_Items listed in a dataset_

Start of Block

(* ===== verification/Shutdown.v ===== *)
(** The end of main of cmd/server/main.go: the goroutine that listens, the
    signal, and Shutdown of net/http, one step at a time. *)
From S2P Require Import Prelude.
From stdpp Require Import gmap.

(** Where main is: at [<-ctx.Done()], in [srv.Shutdown(ctx)], or after it. *)
Inductive MainAt := AtSignal | InShutdown | AfterShutdown.

(** The goroutine of ListenAndServe: it serves, or the call has returned an
    error and [log.Fatal] is next. *)
Inductive ListenAt := Serving | Returned.

(** [pr_ctx] says that the context of NotifyContext is done; [pr_exit] is the
    code the process ended with. *)
Record Proc := {
  pr_ctx : bool;
  pr_open : bool;
  pr_active : gset nat;
  pr_answered : gset nat;
  pr_main : MainAt;
  pr_listen : ListenAt;
  pr_exit : option Z;
}.

Inductive ProcEvent :=
| Arrives (i : nat)
| Answered (i : nat)
| Interrupt
| ListenFails
| MainWakes
| ShutdownPolls
| MainReturns
| ListenReturns
| LogFatal.

Definition proc_requests (active answered : gset nat) (s : Proc) : Proc :=
  {| pr_ctx := pr_ctx s; pr_open := pr_open s; pr_active := active; pr_answered := answered;
     pr_main := pr_main s; pr_listen := pr_listen s; pr_exit := pr_exit s |}.
Definition proc_main (a : MainAt) (open : bool) (s : Proc) : Proc :=
  {| pr_ctx := pr_ctx s; pr_open := open; pr_active := pr_active s; pr_answered := pr_answered s;
     pr_main := a; pr_listen := pr_listen s; pr_exit := pr_exit s |}.
Definition proc_listen (a : ListenAt) (s : Proc) : Proc :=
  {| pr_ctx := pr_ctx s; pr_open := pr_open s; pr_active := pr_active s;
     pr_answered := pr_answered s; pr_main := pr_main s; pr_listen := a; pr_exit := pr_exit s |}.
Definition proc_exit (code : Z) (s : Proc) : Proc :=
  {| pr_ctx := pr_ctx s; pr_open := pr_open s; pr_active := pr_active s;
     pr_answered := pr_answered s; pr_main := pr_main s; pr_listen := pr_listen s;
     pr_exit := Some code |}.
Definition proc_signal (s : Proc) : Proc :=
  {| pr_ctx := true; pr_open := pr_open s; pr_active := pr_active s;
     pr_answered := pr_answered s; pr_main := pr_main s; pr_listen := pr_listen s;
     pr_exit := pr_exit s |}.

(** [Shutdown(ctx)] closes the listeners, then asks again and again whether the
    connections are idle, until they are or [ctx] is done; main gives it the
    context whose end it has just waited for. *)
Definition Shutdown_returns (ctx : bool) (s : Proc) : bool :=
  bool_decide (pr_active s = ∅) || ctx.

Definition proc_step (e : ProcEvent) (s : Proc) : option Proc :=
  match pr_exit s with
  | Some _ => None
  | None =>
    match e with
    | Arrives i =>
      if pr_open s && bool_decide (i ∉ pr_active s ∪ pr_answered s)
      then Some (proc_requests ({[i]} ∪ pr_active s) (pr_answered s) s) else None
    | Answered i =>
      if decide (i ∈ pr_active s)
      then Some (proc_requests (pr_active s ∖ {[i]}) ({[i]} ∪ pr_answered s) s) else None
    | Interrupt => Some (proc_signal s)
    | ListenFails =>
      match pr_listen s with Serving => Some (proc_listen Returned s) | Returned => None end
    | MainWakes =>
      match pr_main s with
      | AtSignal => if pr_ctx s then Some (proc_main InShutdown false s) else None
      | _ => None
      end
    | ShutdownPolls =>
      match pr_main s with
      | InShutdown =>
        Some (if Shutdown_returns (pr_ctx s) s then proc_main AfterShutdown (pr_open s) s else s)
      | _ => None
      end
    | MainReturns =>
      match pr_main s with AfterShutdown => Some (proc_exit 0 s) | _ => None end
    | ListenReturns =>
      match pr_listen s with
      | Serving => if pr_open s then None else Some (proc_listen Returned s)
      | Returned => None
      end
    | LogFatal =>
      match pr_listen s with Returned => Some (proc_exit 1 s) | Serving => None end
    end
  end.

Definition server_started : Proc :=
  {| pr_ctx := false; pr_open := true; pr_active := ∅; pr_answered := ∅;
     pr_main := AtSignal; pr_listen := Serving; pr_exit := None |}.

Fixpoint proc_run (es : list ProcEvent) (s : Proc) : option Proc :=
  match es with
  | [] => Some s
  | e :: es => s' ← proc_step e s; proc_run es s'
  end.

(** The steps of main. *)
Definition of_main (e : ProcEvent) : bool :=
  match e with MainWakes | ShutdownPolls | MainReturns => true | _ => false end.

Definition of_requests (e : ProcEvent) : bool :=
  match e with Arrives _ | Answered _ => true | _ => false end.

(** What main still has to do. *)
Definition main_left (s : Proc) : nat :=
  match pr_exit s, pr_main s with
  | Some _, _ => 0
  | None, AtSignal => 3
  | None, InShutdown => 2
  | None, AfterShutdown => 1
  end.

Lemma proc_step_ctx e s s' : proc_step e s = Some s' → pr_ctx s = true → pr_ctx s' = true.
Proof.
  unfold proc_step. destruct (pr_exit s); [done |]. intros H Hc.
  destruct e; repeat (case_match; try discriminate H); injection H as <-; done.
Qed.

(** After the signal every step of main brings its end nearer; no other step
    puts it off. *)
Lemma proc_step_main_left e s s' :
  proc_step e s = Some s' → pr_ctx s = true →
  main_left s' + (if of_main e then 1 else 0) ≤ main_left s.
Proof.
  unfold proc_step, main_left, Shutdown_returns. destruct s as [ctx op act ans main listen [x|]];
    simpl; [done |]. intros H ->. rewrite orb_true_r in H.
  destruct e, main, listen; simpl in *; repeat (case_match; try discriminate); simplify_eq; simpl; lia.
Qed.

(** And main is never kept waiting. *)
Lemma proc_main_enabled s :
  pr_ctx s = true → pr_exit s = None → ∃ e s', of_main e = true ∧ proc_step e s = Some s'.
Proof.
  intros Hc Hx. unfold proc_step. rewrite Hx. destruct (pr_main s) eqn:Hm.
  - exists MainWakes. rewrite Hc. eauto.
  - exists ShutdownPolls. eauto.
  - exists MainReturns. eauto.
Qed.

Lemma proc_run_main_left es s s' :
  proc_run es s = Some s' → pr_ctx s = true →
  main_left s' + length (filter (λ e, of_main e = true) es) ≤ main_left s.
Proof.
  revert s. induction es as [|e es IH]; intros s H Hc; [injection H as <-; simpl; lia |].
  simpl in H. apply bind_Some in H as (s1 & Hs1 & H).
  pose proof (proc_step_ctx _ _ _ Hs1 Hc). specialize (IH s1 H ltac:(done)).
  pose proof (proc_step_main_left _ _ _ Hs1 Hc). rewrite filter_cons.
  destruct (of_main e); simpl in *; lia.
Qed.

Lemma proc_run_ctx es s s' : proc_run es s = Some s' → pr_ctx s = true → pr_ctx s' = true.
Proof.
  revert s. induction es as [|e es IH]; intros s H Hc; [by injection H as <- |].
  simpl in H. apply bind_Some in H as (s1 & Hs1 & H). by eapply IH, proc_step_ctx.
Qed.

Lemma main_left_bound s : main_left s ≤ 3.
Proof. unfold main_left. repeat case_match; lia. Qed.

(** The listeners are open until main calls Shutdown. *)
Lemma proc_open es s s' :
  proc_run es s = Some s' → (pr_open s = true ↔ pr_main s = AtSignal) →
  (pr_open s' = true ↔ pr_main s' = AtSignal).
Proof.
  revert s. induction es as [|e es IH]; intros s H Ho; [by injection H as <- |].
  simpl in H. apply bind_Some in H as (s1 & Hs1 & H). apply (IH s1 H). clear IH H.
  unfold proc_step in Hs1. destruct s as [ctx op act ans main listen [x|]]; simpl in *; [done |].
  destruct e, main, listen; repeat (case_match; try discriminate); simplify_eq; simpl;
    intuition congruence.
Qed.

(** * Property *)

(** (C39) An interrupt does not wait for the requests.  Shutdown is given the
    context whose end is the signal, so it returns at once: from any moment
    after the signal main is never blocked and comes to its end in at most
    three steps, whatever the requests do; in particular it can end the
    process with every request that was being handled then cut off.  And the
    end is a race: the goroutine of ListenAndServe may end the process with
    status 1 first. *)
Theorem interrupt_drops_requests es s :
  proc_run es server_started = Some s → pr_ctx s = true → pr_exit s = None →
  (∀ es' s', proc_run es' s = Some s' →
     length (filter (λ e, of_main e = true) es') ≤ 3 ∧
     (pr_exit s' = None → ∃ e s'', of_main e = true ∧ proc_step e s' = Some s'')) ∧
  (∃ es' s', Forall (λ e, of_requests e = false) es' ∧ proc_run es' s = Some s' ∧
     pr_exit s' = Some 0%Z ∧ pr_active s' = pr_active s) ∧
  (∃ es' s', Forall (λ e, of_requests e = false ∧ e ≠ ListenFails) es' ∧ proc_run es' s = Some s' ∧
     pr_exit s' = Some 1%Z ∧ pr_active s' = pr_active s).
Proof.
  intros Hrun Hc Hx. pose proof (proc_open _ _ _ Hrun (conj (λ _, eq_refl) (λ _, eq_refl))) as Ho.
  clear Hrun. split_and!.
  - intros es' s' Hrun. split.
    + pose proof (proc_run_main_left _ _ _ Hrun Hc). pose proof (main_left_bound s). lia.
    + intros Hx'. apply proc_main_enabled; [by eapply proc_run_ctx | done].
  - destruct s as [ctx op act ans main listen x]; simpl in *; subst.
    exists (match main with AtSignal => [MainWakes; ShutdownPolls; MainReturns]
            | InShutdown => [ShutdownPolls; MainReturns] | AfterShutdown => [MainReturns] end).
    destruct main; eexists; (split; [by repeat apply Forall_cons_2 |]); cbn;
      unfold Shutdown_returns; cbn; rewrite ?orb_true_r; cbn; split_and!; reflexivity.
  - destruct s as [ctx op act ans main listen x]; simpl in *; subst.
    exists (match listen, main with
            | Returned, _ => [LogFatal]
            | Serving, AtSignal => [MainWakes; ListenReturns; LogFatal]
            | Serving, _ => [ListenReturns; LogFatal] end).
    assert (Hop : main ≠ AtSignal → op = false) by (destruct op; naive_solver).
    destruct listen, main; eexists; (split; [by repeat apply Forall_cons_2 |]); cbn;
      rewrite ?Hop by done; cbn; split_and!; reflexivity.
Qed.

(** A request is being handled when the signal comes. *)
Lemma interrupt_drops_requests_witness :
  ∃ s es' s', proc_run [Arrives 0; Interrupt] server_started = Some s ∧
    proc_run es' s = Some s' ∧ pr_exit s' = Some 0%Z ∧ pr_active s' = {[0]}.
Proof.
  destruct (proc_run [Arrives 0; Interrupt] server_started) as [s|] eqn:Hrun;
    [| by vm_compute in Hrun].
  destruct (interrupt_drops_requests [Arrives 0; Interrupt] s Hrun) as (_ & (es' & s' & _ & H1 & H2 & H3) & _).
  1-2: vm_compute in Hrun; injection Hrun as <-; reflexivity.
  exists s, es', s'. split_and!; [done.. |]. rewrite H3. vm_compute in Hrun. injection Hrun as <-.
  by vm_compute.
Defined.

End of Block

_INSTRUCTIONS TO FOLLOW_
Look back at the entries above and repeat, unchanged, every line from the line holding "(** * Property *)" through the line holding "Theorem interrupt_drops_requests es".

_FINISHED TASK_
(** * Property *)

(** (C39) An interrupt does not wait for the requests.  Shutdown is given the
    context whose end is the signal, so it returns at once: from any moment
    after the signal main is never blocked and comes to its end in at most
    three steps, whatever the requests do; in particular it can end the
    process with every request that was being handled then cut off.  And the
    end is a race: the goroutine of ListenAndServe may end the process with
    status 1 first. *)
Theorem interrupt_drops_requests es s :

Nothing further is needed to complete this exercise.